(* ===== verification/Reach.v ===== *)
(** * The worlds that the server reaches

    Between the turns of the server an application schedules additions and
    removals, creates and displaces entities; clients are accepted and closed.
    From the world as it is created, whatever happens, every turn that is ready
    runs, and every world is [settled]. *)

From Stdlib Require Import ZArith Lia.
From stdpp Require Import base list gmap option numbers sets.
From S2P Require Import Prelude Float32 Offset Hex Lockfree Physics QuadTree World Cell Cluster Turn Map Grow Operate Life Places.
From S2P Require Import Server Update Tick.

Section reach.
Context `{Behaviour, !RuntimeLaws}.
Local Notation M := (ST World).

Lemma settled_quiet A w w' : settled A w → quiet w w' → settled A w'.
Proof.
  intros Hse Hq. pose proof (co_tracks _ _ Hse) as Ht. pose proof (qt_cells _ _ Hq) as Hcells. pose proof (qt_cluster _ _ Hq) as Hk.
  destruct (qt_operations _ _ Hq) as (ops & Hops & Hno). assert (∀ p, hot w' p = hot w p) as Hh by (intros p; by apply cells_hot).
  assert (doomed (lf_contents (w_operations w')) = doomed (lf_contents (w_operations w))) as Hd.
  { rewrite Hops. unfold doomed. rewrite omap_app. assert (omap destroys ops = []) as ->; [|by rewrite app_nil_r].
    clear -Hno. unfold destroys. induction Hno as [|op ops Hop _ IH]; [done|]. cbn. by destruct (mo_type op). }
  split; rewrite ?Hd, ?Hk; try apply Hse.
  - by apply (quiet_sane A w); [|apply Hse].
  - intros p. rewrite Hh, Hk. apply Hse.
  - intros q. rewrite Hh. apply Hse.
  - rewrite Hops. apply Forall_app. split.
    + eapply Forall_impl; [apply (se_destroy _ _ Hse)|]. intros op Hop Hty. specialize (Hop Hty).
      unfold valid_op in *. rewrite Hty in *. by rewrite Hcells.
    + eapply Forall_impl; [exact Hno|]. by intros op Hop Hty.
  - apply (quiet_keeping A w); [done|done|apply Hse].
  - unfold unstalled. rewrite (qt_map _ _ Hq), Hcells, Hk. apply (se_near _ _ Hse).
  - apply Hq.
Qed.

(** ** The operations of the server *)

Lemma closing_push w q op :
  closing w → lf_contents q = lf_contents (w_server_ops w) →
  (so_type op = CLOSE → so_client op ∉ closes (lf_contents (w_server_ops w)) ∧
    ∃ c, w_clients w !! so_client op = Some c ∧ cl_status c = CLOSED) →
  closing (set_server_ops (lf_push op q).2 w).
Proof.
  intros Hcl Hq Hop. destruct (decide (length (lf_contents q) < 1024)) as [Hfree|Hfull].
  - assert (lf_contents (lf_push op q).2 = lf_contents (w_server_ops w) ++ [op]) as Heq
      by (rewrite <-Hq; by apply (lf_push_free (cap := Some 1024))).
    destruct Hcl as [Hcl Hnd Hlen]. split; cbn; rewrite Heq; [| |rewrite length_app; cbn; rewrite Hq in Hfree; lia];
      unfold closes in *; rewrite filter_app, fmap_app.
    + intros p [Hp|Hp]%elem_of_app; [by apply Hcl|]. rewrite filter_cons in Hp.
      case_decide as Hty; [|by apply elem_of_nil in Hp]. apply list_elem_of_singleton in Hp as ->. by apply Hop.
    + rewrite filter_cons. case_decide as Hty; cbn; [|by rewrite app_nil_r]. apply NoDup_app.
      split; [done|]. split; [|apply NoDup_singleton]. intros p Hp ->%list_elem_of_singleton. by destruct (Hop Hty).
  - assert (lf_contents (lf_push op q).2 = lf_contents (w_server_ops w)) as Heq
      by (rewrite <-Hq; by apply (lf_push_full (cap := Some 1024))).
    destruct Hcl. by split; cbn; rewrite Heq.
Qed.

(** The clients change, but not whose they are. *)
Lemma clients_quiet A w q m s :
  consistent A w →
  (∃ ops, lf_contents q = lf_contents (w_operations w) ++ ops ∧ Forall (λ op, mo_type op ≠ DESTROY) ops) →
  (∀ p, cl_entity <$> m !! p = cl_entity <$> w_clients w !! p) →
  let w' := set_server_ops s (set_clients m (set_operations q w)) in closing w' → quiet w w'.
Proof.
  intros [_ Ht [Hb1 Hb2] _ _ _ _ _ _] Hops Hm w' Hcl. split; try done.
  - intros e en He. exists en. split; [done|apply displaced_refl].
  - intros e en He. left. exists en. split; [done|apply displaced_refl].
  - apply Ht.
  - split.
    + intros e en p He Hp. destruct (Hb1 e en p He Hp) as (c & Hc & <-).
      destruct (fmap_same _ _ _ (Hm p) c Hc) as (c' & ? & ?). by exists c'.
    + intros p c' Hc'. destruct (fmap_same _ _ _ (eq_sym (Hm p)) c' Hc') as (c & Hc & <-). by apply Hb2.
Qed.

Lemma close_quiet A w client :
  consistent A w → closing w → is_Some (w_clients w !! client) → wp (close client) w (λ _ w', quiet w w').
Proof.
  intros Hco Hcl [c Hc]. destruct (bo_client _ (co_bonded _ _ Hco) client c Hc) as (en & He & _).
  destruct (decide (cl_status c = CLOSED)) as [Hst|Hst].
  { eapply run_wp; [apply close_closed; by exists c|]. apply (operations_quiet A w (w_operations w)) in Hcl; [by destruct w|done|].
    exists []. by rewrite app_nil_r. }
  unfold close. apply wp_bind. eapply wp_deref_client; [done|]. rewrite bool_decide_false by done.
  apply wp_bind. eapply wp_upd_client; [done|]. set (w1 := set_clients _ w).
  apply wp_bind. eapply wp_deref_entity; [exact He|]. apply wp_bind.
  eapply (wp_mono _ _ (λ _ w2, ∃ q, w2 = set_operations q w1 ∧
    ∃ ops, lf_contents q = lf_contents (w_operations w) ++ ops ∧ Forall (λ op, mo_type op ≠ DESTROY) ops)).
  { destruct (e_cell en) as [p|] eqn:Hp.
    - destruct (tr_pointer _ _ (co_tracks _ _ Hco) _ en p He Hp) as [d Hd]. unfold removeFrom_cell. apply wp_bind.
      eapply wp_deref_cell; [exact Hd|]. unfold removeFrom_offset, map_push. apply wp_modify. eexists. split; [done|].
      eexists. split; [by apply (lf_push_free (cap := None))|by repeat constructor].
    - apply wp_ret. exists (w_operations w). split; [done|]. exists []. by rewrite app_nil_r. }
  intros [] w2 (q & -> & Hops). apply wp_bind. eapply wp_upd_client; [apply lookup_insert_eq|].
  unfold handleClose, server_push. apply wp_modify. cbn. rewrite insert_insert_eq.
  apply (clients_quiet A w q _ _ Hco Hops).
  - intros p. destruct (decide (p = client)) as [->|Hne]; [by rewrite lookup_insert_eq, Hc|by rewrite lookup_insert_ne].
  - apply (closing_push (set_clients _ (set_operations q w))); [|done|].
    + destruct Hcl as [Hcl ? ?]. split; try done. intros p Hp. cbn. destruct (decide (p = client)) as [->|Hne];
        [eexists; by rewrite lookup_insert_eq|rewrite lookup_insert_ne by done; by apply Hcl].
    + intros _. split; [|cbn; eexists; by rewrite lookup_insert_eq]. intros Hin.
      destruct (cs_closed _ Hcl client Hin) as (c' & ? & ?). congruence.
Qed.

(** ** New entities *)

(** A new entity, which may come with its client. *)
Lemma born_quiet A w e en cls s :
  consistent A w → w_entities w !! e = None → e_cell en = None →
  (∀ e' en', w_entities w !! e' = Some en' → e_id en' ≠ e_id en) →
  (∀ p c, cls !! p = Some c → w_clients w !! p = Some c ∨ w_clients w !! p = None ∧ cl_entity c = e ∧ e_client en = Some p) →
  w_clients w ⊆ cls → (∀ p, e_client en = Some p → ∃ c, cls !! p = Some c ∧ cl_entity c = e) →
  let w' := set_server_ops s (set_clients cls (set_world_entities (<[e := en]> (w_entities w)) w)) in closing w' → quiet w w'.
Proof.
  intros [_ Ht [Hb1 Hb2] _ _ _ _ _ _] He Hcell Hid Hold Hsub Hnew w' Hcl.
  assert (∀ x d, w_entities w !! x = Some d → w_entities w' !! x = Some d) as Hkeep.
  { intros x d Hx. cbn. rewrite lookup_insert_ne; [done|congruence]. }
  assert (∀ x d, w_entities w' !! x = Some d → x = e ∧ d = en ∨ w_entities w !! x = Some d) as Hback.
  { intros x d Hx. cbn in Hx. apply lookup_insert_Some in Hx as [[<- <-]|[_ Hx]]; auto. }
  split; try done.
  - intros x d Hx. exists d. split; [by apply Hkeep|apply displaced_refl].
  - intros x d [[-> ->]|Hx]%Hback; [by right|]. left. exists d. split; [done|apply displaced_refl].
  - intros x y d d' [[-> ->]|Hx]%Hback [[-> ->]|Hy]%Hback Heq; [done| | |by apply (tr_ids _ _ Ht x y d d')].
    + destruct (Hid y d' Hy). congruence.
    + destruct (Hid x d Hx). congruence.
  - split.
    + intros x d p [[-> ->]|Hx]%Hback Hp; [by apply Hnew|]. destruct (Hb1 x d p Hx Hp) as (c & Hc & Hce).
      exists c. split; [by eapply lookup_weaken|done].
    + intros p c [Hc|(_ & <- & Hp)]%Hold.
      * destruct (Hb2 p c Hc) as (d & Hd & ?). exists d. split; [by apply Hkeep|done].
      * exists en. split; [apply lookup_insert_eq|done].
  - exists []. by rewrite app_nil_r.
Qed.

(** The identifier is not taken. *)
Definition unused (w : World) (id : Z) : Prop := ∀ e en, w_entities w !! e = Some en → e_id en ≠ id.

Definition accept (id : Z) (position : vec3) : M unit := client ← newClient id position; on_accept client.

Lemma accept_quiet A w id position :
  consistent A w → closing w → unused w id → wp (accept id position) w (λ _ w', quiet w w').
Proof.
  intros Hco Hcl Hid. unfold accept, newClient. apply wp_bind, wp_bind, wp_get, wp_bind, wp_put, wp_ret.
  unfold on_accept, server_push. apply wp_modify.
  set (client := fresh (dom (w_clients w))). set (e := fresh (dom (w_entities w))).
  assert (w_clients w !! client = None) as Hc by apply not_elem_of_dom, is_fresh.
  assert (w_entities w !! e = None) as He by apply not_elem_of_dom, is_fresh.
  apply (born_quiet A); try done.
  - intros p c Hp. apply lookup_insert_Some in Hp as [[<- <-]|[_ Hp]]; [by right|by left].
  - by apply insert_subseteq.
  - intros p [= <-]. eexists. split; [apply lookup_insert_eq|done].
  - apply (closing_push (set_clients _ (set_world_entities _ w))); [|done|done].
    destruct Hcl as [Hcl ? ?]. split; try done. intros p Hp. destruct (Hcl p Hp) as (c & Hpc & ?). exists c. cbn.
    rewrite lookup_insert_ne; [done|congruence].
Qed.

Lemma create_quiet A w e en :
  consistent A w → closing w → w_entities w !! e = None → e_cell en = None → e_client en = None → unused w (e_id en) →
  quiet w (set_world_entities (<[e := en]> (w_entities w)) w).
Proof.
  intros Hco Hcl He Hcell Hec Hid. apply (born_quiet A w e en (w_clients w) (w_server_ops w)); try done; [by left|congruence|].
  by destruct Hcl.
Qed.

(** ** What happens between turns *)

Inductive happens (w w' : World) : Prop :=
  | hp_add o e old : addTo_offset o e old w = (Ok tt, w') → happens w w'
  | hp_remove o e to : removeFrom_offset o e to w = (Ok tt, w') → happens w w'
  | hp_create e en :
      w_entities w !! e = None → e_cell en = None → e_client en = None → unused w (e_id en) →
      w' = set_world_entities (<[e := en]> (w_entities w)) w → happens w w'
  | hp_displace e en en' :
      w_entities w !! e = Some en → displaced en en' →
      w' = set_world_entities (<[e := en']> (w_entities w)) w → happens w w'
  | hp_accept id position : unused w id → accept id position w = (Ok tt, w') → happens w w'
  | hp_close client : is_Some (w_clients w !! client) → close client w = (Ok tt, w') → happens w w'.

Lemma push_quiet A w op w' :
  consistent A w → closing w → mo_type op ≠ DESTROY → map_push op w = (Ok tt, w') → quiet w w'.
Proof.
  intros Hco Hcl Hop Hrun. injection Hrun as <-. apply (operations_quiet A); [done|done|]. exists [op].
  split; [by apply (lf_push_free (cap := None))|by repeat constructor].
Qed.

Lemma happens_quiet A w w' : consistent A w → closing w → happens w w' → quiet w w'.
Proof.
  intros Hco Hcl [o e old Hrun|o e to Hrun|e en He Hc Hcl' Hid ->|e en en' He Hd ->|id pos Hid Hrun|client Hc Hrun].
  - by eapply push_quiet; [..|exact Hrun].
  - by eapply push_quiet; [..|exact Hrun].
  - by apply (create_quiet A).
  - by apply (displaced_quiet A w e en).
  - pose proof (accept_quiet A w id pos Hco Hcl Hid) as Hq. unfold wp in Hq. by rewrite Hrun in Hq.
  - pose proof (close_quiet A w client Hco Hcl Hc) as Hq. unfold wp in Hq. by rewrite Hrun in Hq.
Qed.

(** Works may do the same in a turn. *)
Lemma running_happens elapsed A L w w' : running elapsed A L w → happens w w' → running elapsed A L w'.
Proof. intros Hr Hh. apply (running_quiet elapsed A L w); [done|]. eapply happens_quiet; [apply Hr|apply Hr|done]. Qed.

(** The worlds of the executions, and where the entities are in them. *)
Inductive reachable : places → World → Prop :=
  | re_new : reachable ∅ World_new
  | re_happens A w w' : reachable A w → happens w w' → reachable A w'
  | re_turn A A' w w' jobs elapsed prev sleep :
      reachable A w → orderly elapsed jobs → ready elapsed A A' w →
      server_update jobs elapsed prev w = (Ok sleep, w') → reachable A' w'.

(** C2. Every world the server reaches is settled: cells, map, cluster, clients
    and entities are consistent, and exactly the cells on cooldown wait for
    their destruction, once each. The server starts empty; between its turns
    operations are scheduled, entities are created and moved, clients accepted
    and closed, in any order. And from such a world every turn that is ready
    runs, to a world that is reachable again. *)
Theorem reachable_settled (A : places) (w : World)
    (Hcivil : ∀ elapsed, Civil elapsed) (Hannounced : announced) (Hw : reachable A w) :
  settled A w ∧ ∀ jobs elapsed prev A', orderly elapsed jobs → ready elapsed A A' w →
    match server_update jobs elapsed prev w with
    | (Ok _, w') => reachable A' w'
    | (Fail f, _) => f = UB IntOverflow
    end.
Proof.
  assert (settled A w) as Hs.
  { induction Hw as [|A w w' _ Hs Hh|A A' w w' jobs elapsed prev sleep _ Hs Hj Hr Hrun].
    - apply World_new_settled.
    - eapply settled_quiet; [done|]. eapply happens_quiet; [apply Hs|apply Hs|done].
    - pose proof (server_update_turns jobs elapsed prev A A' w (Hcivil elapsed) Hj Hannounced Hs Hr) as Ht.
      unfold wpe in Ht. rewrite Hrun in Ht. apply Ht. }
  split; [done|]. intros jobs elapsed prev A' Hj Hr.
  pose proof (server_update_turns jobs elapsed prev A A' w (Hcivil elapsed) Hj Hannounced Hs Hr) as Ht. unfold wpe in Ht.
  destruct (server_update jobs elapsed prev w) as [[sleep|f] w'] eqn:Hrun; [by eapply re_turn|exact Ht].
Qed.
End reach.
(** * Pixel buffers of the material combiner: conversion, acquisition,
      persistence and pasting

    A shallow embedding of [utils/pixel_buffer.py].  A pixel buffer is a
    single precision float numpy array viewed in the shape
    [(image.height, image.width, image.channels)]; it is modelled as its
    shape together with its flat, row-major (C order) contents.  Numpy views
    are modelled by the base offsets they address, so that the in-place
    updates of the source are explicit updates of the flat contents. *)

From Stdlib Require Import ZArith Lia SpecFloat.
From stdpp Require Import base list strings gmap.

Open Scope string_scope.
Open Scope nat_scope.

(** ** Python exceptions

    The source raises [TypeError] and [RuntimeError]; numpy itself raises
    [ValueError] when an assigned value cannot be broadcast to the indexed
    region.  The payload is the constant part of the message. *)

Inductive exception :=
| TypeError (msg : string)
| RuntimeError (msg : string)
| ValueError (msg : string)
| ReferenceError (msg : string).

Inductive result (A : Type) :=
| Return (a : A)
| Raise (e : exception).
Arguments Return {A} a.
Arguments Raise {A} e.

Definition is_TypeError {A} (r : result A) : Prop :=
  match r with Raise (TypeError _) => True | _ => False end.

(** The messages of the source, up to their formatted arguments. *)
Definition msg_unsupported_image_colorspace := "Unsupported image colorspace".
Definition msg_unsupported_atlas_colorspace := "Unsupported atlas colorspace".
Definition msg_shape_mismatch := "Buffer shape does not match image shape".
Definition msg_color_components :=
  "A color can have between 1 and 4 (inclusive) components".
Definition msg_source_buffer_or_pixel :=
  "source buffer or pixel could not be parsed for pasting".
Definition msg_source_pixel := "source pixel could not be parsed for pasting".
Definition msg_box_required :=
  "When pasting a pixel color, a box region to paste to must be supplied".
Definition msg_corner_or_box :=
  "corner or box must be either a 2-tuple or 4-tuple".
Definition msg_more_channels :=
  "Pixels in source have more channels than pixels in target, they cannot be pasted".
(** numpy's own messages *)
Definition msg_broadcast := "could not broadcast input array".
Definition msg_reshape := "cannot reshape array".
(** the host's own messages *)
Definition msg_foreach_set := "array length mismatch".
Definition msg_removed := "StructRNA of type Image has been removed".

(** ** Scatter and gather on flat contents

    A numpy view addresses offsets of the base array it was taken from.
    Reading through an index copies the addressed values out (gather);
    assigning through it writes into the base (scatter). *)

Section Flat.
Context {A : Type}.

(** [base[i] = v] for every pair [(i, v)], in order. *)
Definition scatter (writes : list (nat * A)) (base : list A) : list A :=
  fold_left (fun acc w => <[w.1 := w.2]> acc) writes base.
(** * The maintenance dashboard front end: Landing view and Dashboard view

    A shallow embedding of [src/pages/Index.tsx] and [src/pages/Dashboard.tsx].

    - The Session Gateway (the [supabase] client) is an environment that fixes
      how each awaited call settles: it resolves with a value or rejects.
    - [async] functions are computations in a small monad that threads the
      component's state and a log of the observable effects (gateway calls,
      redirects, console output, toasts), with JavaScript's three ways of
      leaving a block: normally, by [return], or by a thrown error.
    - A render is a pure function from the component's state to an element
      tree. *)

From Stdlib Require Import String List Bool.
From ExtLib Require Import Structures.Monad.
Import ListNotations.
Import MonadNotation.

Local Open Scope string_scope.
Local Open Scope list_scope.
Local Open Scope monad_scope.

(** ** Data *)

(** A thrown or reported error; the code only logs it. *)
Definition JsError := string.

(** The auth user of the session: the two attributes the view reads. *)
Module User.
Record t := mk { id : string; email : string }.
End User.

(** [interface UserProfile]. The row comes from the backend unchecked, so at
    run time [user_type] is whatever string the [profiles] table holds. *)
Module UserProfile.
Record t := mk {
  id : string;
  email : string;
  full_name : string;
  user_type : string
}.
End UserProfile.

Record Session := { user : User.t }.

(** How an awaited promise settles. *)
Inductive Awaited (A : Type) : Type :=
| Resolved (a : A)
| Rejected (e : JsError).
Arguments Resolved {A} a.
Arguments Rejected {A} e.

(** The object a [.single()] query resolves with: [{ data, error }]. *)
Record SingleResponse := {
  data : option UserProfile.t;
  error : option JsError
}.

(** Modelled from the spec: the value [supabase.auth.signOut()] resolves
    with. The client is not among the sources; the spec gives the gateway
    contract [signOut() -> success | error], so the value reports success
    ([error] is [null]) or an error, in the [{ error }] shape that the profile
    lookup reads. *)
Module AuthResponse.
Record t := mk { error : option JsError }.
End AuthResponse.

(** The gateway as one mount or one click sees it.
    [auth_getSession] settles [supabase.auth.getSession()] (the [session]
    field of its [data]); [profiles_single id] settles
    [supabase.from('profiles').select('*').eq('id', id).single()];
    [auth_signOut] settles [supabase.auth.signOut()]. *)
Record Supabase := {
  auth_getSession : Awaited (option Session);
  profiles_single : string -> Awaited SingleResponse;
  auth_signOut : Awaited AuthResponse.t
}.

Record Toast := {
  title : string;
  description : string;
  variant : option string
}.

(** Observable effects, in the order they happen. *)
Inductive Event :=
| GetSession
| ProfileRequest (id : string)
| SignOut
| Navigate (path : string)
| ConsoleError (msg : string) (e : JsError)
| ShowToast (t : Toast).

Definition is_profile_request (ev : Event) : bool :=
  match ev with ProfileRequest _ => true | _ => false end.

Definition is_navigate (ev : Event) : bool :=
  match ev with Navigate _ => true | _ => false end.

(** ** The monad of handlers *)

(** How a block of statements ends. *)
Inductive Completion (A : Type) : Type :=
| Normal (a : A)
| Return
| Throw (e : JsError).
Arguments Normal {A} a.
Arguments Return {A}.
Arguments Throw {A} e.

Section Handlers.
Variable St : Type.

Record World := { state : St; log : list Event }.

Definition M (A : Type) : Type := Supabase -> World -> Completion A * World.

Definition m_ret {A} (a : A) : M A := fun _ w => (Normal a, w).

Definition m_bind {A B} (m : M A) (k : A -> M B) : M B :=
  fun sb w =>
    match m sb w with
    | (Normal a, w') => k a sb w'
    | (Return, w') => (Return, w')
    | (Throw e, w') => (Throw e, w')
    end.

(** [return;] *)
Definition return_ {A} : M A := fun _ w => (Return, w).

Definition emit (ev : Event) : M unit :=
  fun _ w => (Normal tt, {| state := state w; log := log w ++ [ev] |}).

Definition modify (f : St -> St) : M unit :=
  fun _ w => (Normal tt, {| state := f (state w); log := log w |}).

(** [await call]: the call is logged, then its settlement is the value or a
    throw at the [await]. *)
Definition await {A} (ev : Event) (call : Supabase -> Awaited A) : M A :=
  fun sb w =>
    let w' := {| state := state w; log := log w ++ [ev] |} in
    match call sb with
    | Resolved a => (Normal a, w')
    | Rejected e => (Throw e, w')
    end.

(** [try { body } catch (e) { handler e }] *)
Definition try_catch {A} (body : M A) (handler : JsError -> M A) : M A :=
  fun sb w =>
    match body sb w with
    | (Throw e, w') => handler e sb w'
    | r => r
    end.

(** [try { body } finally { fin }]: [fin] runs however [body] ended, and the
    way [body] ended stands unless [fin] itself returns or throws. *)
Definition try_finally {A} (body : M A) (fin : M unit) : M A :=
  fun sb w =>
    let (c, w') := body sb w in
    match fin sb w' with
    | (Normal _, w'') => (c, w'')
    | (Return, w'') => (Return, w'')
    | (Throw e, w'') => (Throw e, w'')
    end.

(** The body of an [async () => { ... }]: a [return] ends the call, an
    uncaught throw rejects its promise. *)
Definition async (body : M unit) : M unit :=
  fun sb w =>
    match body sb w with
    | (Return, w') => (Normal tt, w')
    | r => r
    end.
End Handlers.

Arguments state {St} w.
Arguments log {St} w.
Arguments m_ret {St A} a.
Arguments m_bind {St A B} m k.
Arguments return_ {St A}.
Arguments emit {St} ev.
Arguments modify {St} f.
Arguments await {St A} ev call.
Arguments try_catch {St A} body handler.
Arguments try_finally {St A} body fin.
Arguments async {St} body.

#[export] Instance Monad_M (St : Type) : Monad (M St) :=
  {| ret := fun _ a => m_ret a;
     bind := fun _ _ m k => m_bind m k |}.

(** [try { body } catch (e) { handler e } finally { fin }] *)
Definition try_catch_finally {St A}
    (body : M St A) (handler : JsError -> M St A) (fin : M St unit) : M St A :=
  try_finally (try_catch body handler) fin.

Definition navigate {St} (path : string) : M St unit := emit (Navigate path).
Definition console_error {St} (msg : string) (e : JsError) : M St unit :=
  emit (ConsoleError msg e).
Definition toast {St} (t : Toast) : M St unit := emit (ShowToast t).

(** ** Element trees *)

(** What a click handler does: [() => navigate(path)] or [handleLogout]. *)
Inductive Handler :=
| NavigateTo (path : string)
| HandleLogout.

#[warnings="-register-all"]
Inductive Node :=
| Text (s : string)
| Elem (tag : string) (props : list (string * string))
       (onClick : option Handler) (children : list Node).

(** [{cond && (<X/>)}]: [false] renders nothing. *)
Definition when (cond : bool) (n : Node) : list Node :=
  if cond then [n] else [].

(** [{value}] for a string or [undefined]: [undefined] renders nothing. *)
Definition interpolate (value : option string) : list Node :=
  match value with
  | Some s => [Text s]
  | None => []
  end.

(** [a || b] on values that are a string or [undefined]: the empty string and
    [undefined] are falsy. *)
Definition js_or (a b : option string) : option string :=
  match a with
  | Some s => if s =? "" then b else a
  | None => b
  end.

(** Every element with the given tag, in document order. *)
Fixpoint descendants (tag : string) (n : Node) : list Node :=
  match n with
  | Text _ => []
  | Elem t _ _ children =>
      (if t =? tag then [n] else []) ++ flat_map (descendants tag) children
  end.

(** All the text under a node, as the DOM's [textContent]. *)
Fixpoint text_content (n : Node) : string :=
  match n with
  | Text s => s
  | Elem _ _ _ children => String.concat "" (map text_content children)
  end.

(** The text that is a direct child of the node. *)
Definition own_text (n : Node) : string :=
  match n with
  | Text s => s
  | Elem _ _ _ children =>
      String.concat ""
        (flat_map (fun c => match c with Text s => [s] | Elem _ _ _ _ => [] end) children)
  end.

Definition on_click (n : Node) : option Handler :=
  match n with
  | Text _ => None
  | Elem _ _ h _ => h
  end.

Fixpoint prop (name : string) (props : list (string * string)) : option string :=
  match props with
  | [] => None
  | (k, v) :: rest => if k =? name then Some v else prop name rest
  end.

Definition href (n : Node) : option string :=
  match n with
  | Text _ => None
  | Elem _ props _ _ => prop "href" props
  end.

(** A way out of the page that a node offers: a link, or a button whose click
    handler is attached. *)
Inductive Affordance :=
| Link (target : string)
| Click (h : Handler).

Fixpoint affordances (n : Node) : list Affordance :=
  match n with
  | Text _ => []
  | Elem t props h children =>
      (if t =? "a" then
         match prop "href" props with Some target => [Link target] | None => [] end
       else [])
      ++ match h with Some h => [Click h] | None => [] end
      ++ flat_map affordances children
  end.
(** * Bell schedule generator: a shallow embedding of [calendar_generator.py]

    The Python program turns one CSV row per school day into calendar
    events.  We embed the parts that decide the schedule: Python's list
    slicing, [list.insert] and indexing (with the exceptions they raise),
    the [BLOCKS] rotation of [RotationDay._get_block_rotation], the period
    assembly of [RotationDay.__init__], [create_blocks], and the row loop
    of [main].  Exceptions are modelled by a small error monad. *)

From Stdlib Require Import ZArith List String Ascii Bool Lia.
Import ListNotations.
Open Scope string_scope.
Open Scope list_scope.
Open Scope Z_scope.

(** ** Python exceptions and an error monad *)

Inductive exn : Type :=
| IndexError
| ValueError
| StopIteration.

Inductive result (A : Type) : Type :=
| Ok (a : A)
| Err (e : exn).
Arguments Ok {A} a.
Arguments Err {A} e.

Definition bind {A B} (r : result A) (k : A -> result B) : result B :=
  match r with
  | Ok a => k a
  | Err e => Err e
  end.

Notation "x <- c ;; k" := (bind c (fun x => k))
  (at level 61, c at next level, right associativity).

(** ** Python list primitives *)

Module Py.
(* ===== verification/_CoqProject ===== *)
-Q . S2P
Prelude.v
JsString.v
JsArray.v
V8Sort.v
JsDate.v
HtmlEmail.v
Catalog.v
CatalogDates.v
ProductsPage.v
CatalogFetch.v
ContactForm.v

- [Assignment]: Retype the entries above exactly, but only from the line containing "consistent A w → w_entities" through the line containing "intros Hco Hcl Hid.", both included.

- [Solution to this exercise]:
  consistent A w → w_entities w !! e = None → e_cell en = None →
  (∀ e' en', w_entities w !! e' = Some en' → e_id en' ≠ e_id en) →
  (∀ p c, cls !! p = Some c → w_clients w !! p = Some c ∨ w_clients w !! p = None ∧ cl_entity c = e ∧ e_client en = Some p) →
  w_clients w ⊆ cls → (∀ p, e_client en = Some p → ∃ c, cls !! p = Some c ∧ cl_entity c = e) →
  let w' := set_server_ops s (set_clients cls (set_world_entities (<[e := en]> (w_entities w)) w)) in closing w' → quiet w w'.
Proof.
  intros [_ Ht [Hb1 Hb2] _ _ _ _ _ _] He Hcell Hid Hold Hsub Hnew w' Hcl.
  assert (∀ x d, w_entities w !! x = Some d → w_entities w' !! x = Some d) as Hkeep.
  { intros x d Hx. cbn. rewrite lookup_insert_ne; [done|congruence]. }
  assert (∀ x d, w_entities w' !! x = Some d → x = e ∧ d = en ∨ w_entities w !! x = Some d) as Hback.
  { intros x d Hx. cbn in Hx. apply lookup_insert_Some in Hx as [[<- <-]|[_ Hx]]; auto. }
  split; try done.
  - intros x d Hx. exists d. split; [by apply Hkeep|apply displaced_refl].
  - intros x d [[-> ->]|Hx]%Hback; [by right|]. left. exists d. split; [done|apply displaced_refl].
  - intros x y d d' [[-> ->]|Hx]%Hback [[-> ->]|Hy]%Hback Heq; [done| | |by apply (tr_ids _ _ Ht x y d d')].
    + destruct (Hid y d' Hy). congruence.
    + destruct (Hid x d Hx). congruence.
  - split.
    + intros x d p [[-> ->]|Hx]%Hback Hp; [by apply Hnew|]. destruct (Hb1 x d p Hx Hp) as (c & Hc & Hce).
      exists c. split; [by eapply lookup_weaken|done].
    + intros p c [Hc|(_ & <- & Hp)]%Hold.
      * destruct (Hb2 p c Hc) as (d & Hd & ?). exists d. split; [by apply Hkeep|done].
      * exists en. split; [apply lookup_insert_eq|done].
  - exists []. by rewrite app_nil_r.
Qed.

(** The identifier is not taken. *)
Definition unused (w : World) (id : Z) : Prop := ∀ e en, w_entities w !! e = Some en → e_id en ≠ id.

Definition accept (id : Z) (position : vec3) : M unit := client ← newClient id position; on_accept client.

Lemma accept_quiet A w id position :
  consistent A w → closing w → unused w id → wp (accept id position) w (λ _ w', quiet w w').
Proof.
  intros Hco Hcl Hid. unfold accept, newClient. apply wp_bind, wp_bind, wp_get, wp_bind, wp_put, wp_ret.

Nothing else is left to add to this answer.